Polymorphism and Ligand Binding Modulate Fast Dynamics of Human Telomeric G-Quadruplexes

Round 1

Reviewer 1 Report

The study is interesting and meaningful. Authors’ experimental results showed that the presence of ordered hydration water networks could influence G4 conformation and stability. However, there are still issues to be addressed, for example, is there a need for in-depth understanding the conformation changes of G4 by the co-crystal technique? Therefore, present manuscript is not suitable for publication in Int. J. Mol. Sci at this stage. In addition, there are following questions to be answered:

1.     In order to explain conformation changes in powder/diluted samples, CD spectra of Tel22 G4 in K+/Na+-containing diluted solutions should also be provided.

2.     Authors should sufficiently explain that there are almost no or only minor conformational changes of G4 upon complexation of G4s with BR19. Also, what is the interaction mode of BR19 with G4s under powder conditions?

3.     P2, line 72-74: “--- The powder was dissolved in a 50 mM K-phosphate buffer at pH 7, 0.3 mM EDTA, 150 mM KCl for the K+ samples and in a 50 mM Na-phosphate buffer at pH 7, 0.3 mM EDTA, 120 mM NaCl for the Na+ ones.” Author should more clearly express the composition of buffer.

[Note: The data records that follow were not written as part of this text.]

Lemma closed_no_cycle id m info :
  m !! id = Some info → closed_without id m (m_neighbors info) → ¬ tc (edge m) id id.
Proof.
  intros Hi (Q & Hr & Hc & Hn) Ht. apply Hn.
  assert (∀ x y, tc (edge m) x y → x ∈ Q ∨ x = id → y ∈ Q) as Hq; [|by eapply Hq; [|right]].
  assert (∀ x y, edge m x y → x ∈ Q ∨ x = id → y ∈ Q) as Hone.
  { intros x y He [Hx| ->]; [by eapply Hc|]. destruct He as (i & Hi' & Hy).
    rewrite Hi in Hi'. injection Hi' as <-. auto. }
  induction 1 as [x y He|x z y He _ IH]; [by apply Hone|]. intros Hx. apply IH. left. by eapply Hone.
Qed.

Lemma tc_last_edge m x y : tc (edge m) x y → ∃ z, edge m z y.
Proof. induction 1; eauto. Qed.

(** ** Increment and decrement *)

Lemma wait_restored id info s d :
  wait_ok s → wait_txn_map_ s !! id = None →
  let s1 := mkWait (<[id := info]> (wait_txn_map_ s))
              (fold_left inc_waiter (m_neighbors info) (rev_wait_txn_map_ s)) d in
  wait_ok s1 ∧
  wait_txn_map_ (DecrementWaitersImpl id (m_neighbors info) s1) = wait_txn_map_ s ∧
  rev_wait_txn_map_ (DecrementWaitersImpl id (m_neighbors info) s1) = rev_wait_txn_map_ s.
Proof.
  intros Hok Hn s1. pose proof (inc_counts _ _ (m_neighbors info) Hok) as Hinc.
  split_and!.
  - unfold wait_ok. simpl. eapply counts_ext; [|exact Hinc]. intros w. simpl.
    by rewrite waiters_insert.
  - simpl. by apply delete_insert_id.
  - simpl. eapply counts_unique; [|exact Hok]. by apply dec_counts.
Qed.

Lemma decrement_ok id info s :
  wait_ok s → wait_txn_map_ s !! id = Some info →
  wait_ok (DecrementWaitersImpl id (m_neighbors info) s).
Proof.
  intros Hok Hs. unfold wait_ok. simpl. apply dec_counts.
  eapply counts_ext; [|exact Hok]. intros w. simpl. by apply waiters_delete.
Qed.

Lemma increment_outcome id depth wait_ids key cf_id exclusive now s s' b :
  wait_ok s → wait_txn_map_ s !! id = None →
  IncrementWaiters id depth wait_ids key cf_id exclusive now s = (s', b) →
  let m := <[id := mkTracked wait_ids cf_id exclusive key]> (wait_txn_map_ s) in
  wait_ok s' ∧
  (b = false → wait_txn_map_ s' = m ∧ ¬ tc (edge m) id id ∧ dlock_buffer_ s' = dlock_buffer_ s) ∧
  (b = true → wait_txn_map_ s' = wait_txn_map_ s ∧ rev_wait_txn_map_ s' = rev_wait_txn_map_ s ∧
     ∃ p, dlock_buffer_ s' = match dlock_buffer_ s with Some d => AddNewPath p d | None => None end ∧
       (limit_exceeded p = true ∧ path p = [] ∨
        limit_exceeded p = false ∧ ∃ l, map m_txn_id (path p) = l ++ [id] ∧ chain m id (l ++ [id]))).
Proof.
  intros Hok Hn Heq m. unfold IncrementWaiters in Heq. fold m in Heq.
  set (info := mkTracked wait_ids cf_id exclusive key) in *.
  assert (m !! id = Some info) as Hid by apply lookup_insert_eq.
  set (rev := fold_left inc_waiter wait_ids (rev_wait_txn_map_ s)) in *.
  assert (∀ d, wait_ok (mkWait m rev d) ∧
    wait_txn_map_ (DecrementWaitersImpl id wait_ids (mkWait m rev d)) = wait_txn_map_ s ∧
    rev_wait_txn_map_ (DecrementWaitersImpl id wait_ids (mkWait m rev d)) = rev_wait_txn_map_ s) as Hrest.
  { intros d. apply (wait_restored id info s d Hok Hn). }
  assert (∀ d, wait_ok (DecrementWaitersImpl id wait_ids (mkWait m rev d))) as Hokd.
  { intros d. unfold wait_ok. destruct (Hrest d) as (_ & -> & ->). exact Hok. }
  cbn [rev_wait_txn_map_] in Heq.
  destruct (rev !! id) as [n|] eqn:Er.
  2: { simplify_eq. split; [apply Hrest|]. split; [|done]. intros _. split_and!; [done| |done].
       intros Ht. apply tc_last_edge, waiters_pos in Ht.
       destruct (Hrest (dlock_buffer_ s)) as [Hc _]. specialize (Hc id). simpl in Hc. rewrite Er in Hc.
       destruct (decide (waiters id m = 0%nat)); [lia|done]. }
  destruct (search_loop depth depth id m (Some wait_ids) None [] 0) as [|q h|] eqn:Es; simplify_eq.
  - split; [apply Hrest|]. split; [|done]. intros _. split_and!; [done| |done].
    apply (closed_no_cycle id m info Hid). simpl.
    eapply search_no_deadlock; [..|exact Es]; [lia|simpl; lia|intros; lia|].
    right. intros b [Hb|(i & v & Hi & _)]; [by right|lia].
  - split; [apply Hokd|]. split; [done|]. intros _. split_and!; [apply Hrest|apply Hrest|].
    eexists. split; [reflexivity|]. right. split; [done|].
    edestruct (search_cycle depth depth id m wait_ids) as [Hq [p Hp]]; [..|exact Es|]; [simpl; lia|done| |].
    { intros ids b [= <-] Hb. done. }
    destruct (extract_chain (S h) m id wait_ids q h id p Hq) as (l & Hl & Hc); [|lia|done|].
    { intros b Hb. by exists info. }
    exists l. split; [|done]. cbn [path]. rewrite map_map. simpl. rewrite map_id. exact Hl.
  - split; [apply Hokd|]. split; [done|]. intros _. split_and!; [apply Hrest|apply Hrest|].
    eexists. split; [reflexivity|]. by left.
Qed.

4.     It is suggested that authors show the structures of Tel22 G4 in the presence of K+/Na+ or BR19 and that of BRACO19 (BR19).

Author Response

see the attached file

Author Response File: Author Response.pdf

Reviewer 2 Report

Overall, this paper studies the polymorphism and the ligand-induced modulation of dynamics of human telomeric G-quadruplexes (G4s). The research reveals the influence of ions on G4 topology by different biophysical assays, also studies the complexation with BRACO19 ligand. This work is worthy of publication in IJMS. However, the following concerns should be addressed before publication. In addition, the editing of the manuscript should be improved.

 

Major concerns:

 

1. There is always a concern that the samples were tested in powder/dry state which might give different conclusions from the in-solution results. Please explain or highlight the significance of the study of hydrated samples.

 

2.  Aside from BRACO19, other classic G4 stackers have also been developed, such as TMPyP2/4, Phen-DC3, pyridostatin (PDS), etc. Among them, Phen-DC3 has recently been shown to induce the refolding of human telomeric DNA into a chair-type antiparallel G4 structure (Angewandte Chemie, https://doi.org/10.1002/ange.202207384). It clearly reveals that different ligands can differently affect the topology of G4, which should be discussed in your manuscript.

 

3. About the BRACO19 tested in this study, normally the small molecule is dissolved in DMSO for most biophysical/biological assays. How did you remove the solvents? Or did the authors use the salt version and dissolved in water? Please clarify in the method part.

 

 

Minor concerns:

 

1.     Please remove the abbreviation section in the manuscript (page 9). Instead, please make sure to put the full name plus corresponding abbreviation in the main text when it is introduced for the first time. Besides, there is no need to add an abbreviation (BR19) for BRACO19. Most literature related to G4 study directly use BRACO19 (or BRACO-19).

2.     In abstract, line 4, it should be Fourier transform infrared spectroscopy (FTIR).

3.     The symbol of “~” in the description of ranges are wrong, which might be due to the document display (see page 3, line 105~108; page 4, figure 1 legend). Please check the format.

Author Response

see the attached file

Author Response File: Author Response.pdf

Round 2

Reviewer 1 Report

Authors have answered all questions.

Reviewer 2 Report

The revised the manuscript has already addressed the concerns in the previous review comments. The description on the data matches the experimental design. In addition, more details have been added in the result section, which provides more comprehensive discussion. Overall, the revised manuscript is suitable for publication in IJMS.